[[ Data excerpts, beginning ]]

Lemma bytes_truthy_nil (b : list byte) : bytes_truthy b = false <-> b = [].
Proof. destruct b; simpl; split; congruence. Qed.

Lemma sample_loop_spec indices : forall file step size m,
  0 <= step -> 0 <= size -> 0 <= pos file ->
  sample_loop indices file step size m =
  Ok (fold_left Hashlib.update
        (sparse_samples (content file) step size indices) m).
Proof.
  induction indices as [|i indices IH]; intros file step size m Hstep Hsize Hpos;
    simpl; [done|].
  unfold seek.
  assert (Hsh : 0 <= Z.shiftl step (2 * i)) by (by apply Z.shiftl_nonneg).
  replace (Z.shiftl step (2 * i) <? 0) with false
    by (symmetry; apply Z.ltb_ge; lia).
  simpl.
  pose proof (read_window (content file) _ size Hsh Hsize) as Hw.
  pose proof (read_content (File (content file) (Z.shiftl step (2 * i))) size) as Hc.
  destruct (read (File (content file) (Z.shiftl step (2 * i))) size)
    as [sample file'] eqn:Hread.
  simpl in Hw, Hc. subst sample.
  destruct (window (content file) (Z.shiftl step (2 * i)) size) as [|b w] eqn:Hwin;
    simpl; [done|].
  rewrite IH; [by rewrite Hc | done | done |].
  revert Hread. unfold read. simpl.
  destruct (_ <=? 0); [intros [= _ <-]; simpl; lia|].
  intros [= _ <-]. simpl.
  destruct (_ || _); lia.
Qed.

Lemma fold_update (samples : list (list byte)) : forall m,
  fold_left Hashlib.update samples m = Hashlib.update m (concat samples).
Proof.
  induction samples as [|w samples IH]; intros m; simpl.
  - unfold Hashlib.update. rewrite app_nil_r. by destruct m.
  - by rewrite IH, update_update.
Qed.

Lemma partial_md5_from file step size :
  0 <= step -> 0 <= size -> 0 <= pos file ->
  partial_md5 file step size =
  Ok (Hashlib.hexdigest
        (Hashlib.update Hashlib.md5
           (window (content file) (pos file) size ++
            concat (sparse_samples (content file) step size (range 0 10))))).
Proof.
  intros Hstep Hsize Hpos. unfold partial_md5.
  destruct (read file size) as [sample file'] eqn:Hread.
  assert (Hw : sample = window (content file) (pos file) size).
  { rewrite <- read_window by done. destruct file. simpl. by rewrite Hread. }
  assert (Hc : content file' = content file).
  { by rewrite <- (read_content file size), Hread. }
  assert (Hp : 0 <= pos file').
  { revert Hread. unfold read. destruct (_ <=? 0); [by intros [= _ <-]|].
    intros [= _ <-]. simpl. destruct (_ || _); lia. }
  rewrite sample_loop_spec by done. cbn [bind].
  by rewrite Hc, fold_update, update_update, Hw.
Qed.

[[ Data excerpts, end ]]

**Directions for this task**
Filter the entries above and keep only the lines with the word "shiftl".

**Answer box**
  assert (Hsh : 0 <= Z.shiftl step (2 * i)) by (by apply Z.shiftl_nonneg).
  replace (Z.shiftl step (2 * i) <? 0) with false
  pose proof (read_content (File (content file) (Z.shiftl step (2 * i))) size) as Hc.
  destruct (read (File (content file) (Z.shiftl step (2 * i))) size)
  destruct (window (content file) (Z.shiftl step (2 * i)) size) as [|b w] eqn:Hwin;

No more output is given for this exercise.